━━ Extracted records
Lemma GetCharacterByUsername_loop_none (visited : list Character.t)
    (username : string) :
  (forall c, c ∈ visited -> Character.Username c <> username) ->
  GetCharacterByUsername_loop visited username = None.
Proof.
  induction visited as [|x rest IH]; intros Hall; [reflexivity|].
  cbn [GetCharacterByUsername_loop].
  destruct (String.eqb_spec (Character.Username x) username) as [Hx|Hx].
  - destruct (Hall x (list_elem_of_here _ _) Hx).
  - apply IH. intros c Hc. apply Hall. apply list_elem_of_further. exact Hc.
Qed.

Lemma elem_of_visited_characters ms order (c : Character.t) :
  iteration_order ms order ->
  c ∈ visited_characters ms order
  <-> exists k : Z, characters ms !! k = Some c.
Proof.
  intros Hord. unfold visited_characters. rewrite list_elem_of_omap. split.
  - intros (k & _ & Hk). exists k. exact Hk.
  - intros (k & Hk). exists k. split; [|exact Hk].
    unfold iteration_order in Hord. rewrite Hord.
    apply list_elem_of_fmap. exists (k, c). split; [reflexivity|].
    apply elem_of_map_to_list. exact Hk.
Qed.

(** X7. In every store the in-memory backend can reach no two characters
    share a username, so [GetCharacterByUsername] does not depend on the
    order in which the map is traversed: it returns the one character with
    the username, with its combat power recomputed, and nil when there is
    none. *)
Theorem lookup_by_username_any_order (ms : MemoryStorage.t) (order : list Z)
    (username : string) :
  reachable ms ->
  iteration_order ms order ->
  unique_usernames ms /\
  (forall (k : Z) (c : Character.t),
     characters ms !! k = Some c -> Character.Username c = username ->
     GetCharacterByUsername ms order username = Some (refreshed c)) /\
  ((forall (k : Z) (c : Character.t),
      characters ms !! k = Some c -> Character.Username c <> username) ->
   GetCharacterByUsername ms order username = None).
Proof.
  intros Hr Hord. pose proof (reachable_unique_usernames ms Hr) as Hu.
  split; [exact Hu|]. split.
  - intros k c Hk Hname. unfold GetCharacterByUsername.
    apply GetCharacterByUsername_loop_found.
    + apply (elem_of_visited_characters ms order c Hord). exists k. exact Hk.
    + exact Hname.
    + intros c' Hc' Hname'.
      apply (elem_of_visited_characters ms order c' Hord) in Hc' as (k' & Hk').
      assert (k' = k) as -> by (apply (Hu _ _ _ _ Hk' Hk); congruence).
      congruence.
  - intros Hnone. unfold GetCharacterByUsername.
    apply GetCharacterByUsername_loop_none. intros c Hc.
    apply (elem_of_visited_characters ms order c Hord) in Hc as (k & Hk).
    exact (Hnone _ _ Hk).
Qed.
━━━━
━━ Extracted records
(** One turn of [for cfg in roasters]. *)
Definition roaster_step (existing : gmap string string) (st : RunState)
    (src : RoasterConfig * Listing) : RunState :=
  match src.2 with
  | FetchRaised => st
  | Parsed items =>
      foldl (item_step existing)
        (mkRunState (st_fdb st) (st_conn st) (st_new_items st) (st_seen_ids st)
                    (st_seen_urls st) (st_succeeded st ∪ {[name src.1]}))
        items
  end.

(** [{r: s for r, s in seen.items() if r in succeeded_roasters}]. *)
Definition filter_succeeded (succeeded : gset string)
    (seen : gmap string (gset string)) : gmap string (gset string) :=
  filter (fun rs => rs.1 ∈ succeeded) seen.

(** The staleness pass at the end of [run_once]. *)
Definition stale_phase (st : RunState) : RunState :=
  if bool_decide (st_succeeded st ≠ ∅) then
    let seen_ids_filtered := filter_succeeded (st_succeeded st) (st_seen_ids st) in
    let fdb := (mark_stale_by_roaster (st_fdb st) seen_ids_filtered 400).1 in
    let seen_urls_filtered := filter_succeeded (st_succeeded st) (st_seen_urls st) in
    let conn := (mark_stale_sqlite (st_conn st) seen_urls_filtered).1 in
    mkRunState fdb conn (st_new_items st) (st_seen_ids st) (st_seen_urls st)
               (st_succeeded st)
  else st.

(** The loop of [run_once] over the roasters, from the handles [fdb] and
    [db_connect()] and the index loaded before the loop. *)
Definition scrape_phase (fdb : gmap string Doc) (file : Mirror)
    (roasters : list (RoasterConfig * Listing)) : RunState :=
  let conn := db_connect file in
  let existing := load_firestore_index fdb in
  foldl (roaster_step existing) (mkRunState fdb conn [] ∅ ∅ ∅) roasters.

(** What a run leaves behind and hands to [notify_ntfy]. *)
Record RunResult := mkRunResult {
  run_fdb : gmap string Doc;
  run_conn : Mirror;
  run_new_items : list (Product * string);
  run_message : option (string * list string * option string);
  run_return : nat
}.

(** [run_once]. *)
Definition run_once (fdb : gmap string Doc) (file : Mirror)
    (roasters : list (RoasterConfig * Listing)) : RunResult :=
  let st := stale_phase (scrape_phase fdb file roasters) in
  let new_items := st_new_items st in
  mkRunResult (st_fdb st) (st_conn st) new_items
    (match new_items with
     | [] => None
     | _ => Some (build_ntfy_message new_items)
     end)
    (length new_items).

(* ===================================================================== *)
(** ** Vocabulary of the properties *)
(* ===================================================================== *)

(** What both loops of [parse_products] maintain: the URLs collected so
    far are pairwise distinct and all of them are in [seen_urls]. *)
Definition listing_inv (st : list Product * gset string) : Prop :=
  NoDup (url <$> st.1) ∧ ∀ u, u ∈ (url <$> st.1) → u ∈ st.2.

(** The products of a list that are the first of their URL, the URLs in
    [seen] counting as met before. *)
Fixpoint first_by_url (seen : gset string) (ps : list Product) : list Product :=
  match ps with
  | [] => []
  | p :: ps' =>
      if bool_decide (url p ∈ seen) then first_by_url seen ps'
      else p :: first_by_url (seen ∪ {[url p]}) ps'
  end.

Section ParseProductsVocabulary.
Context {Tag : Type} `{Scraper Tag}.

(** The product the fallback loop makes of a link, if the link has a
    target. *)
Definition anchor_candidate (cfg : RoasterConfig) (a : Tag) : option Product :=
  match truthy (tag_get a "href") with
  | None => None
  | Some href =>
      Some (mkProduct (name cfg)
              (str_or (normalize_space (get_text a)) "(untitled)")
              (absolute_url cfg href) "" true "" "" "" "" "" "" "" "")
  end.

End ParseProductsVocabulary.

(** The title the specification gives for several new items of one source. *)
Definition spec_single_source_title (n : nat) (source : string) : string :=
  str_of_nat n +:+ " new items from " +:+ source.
━━━━
--- Exercise prompt ---
In the entries above, count each line containing the word "split" and reply with only the count.

--- Reply ---
4